[Problem statement]
The expected output is a verbatim reprint of the lines from the beginning of the data that follows through the line that contains "n e (fr_frame_pointer".

[Supplied information]
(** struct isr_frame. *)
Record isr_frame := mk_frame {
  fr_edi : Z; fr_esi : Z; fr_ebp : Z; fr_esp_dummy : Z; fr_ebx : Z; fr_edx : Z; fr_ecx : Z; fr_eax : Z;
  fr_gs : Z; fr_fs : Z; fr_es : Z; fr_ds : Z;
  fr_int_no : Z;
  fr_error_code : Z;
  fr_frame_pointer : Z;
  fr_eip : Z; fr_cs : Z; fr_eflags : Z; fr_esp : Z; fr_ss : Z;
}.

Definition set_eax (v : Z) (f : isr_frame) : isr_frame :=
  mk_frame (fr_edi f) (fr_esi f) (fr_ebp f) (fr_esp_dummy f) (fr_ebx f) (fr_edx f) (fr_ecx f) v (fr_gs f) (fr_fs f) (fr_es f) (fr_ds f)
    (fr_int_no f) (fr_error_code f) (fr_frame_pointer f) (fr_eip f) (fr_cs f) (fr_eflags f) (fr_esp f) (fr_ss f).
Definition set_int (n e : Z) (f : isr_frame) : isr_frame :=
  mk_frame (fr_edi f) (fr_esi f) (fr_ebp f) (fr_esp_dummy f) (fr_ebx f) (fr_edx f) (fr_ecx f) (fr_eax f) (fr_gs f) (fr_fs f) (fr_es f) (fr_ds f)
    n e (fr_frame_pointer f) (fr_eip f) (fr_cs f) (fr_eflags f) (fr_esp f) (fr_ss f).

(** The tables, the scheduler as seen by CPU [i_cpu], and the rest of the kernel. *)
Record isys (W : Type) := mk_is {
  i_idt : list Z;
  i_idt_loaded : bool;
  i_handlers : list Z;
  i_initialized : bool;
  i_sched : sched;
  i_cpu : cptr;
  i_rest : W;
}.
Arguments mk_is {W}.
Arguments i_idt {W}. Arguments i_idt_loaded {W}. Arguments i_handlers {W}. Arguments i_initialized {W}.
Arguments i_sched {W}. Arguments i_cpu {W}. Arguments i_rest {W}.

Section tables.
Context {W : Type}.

[Reply]
(** struct isr_frame. *)
Record isr_frame := mk_frame {
  fr_edi : Z; fr_esi : Z; fr_ebp : Z; fr_esp_dummy : Z; fr_ebx : Z; fr_edx : Z; fr_ecx : Z; fr_eax : Z;
  fr_gs : Z; fr_fs : Z; fr_es : Z; fr_ds : Z;
  fr_int_no : Z;
  fr_error_code : Z;
  fr_frame_pointer : Z;
  fr_eip : Z; fr_cs : Z; fr_eflags : Z; fr_esp : Z; fr_ss : Z;
}.

Definition set_eax (v : Z) (f : isr_frame) : isr_frame :=
  mk_frame (fr_edi f) (fr_esi f) (fr_ebp f) (fr_esp_dummy f) (fr_ebx f) (fr_edx f) (fr_ecx f) v (fr_gs f) (fr_fs f) (fr_es f) (fr_ds f)
    (fr_int_no f) (fr_error_code f) (fr_frame_pointer f) (fr_eip f) (fr_cs f) (fr_eflags f) (fr_esp f) (fr_ss f).
Definition set_int (n e : Z) (f : isr_frame) : isr_frame :=
  mk_frame (fr_edi f) (fr_esi f) (fr_ebp f) (fr_esp_dummy f) (fr_ebx f) (fr_edx f) (fr_ecx f) (fr_eax f) (fr_gs f) (fr_fs f) (fr_es f) (fr_ds f)
    n e (fr_frame_pointer f) (fr_eip f) (fr_cs f) (fr_eflags f) (fr_esp f) (fr_ss f).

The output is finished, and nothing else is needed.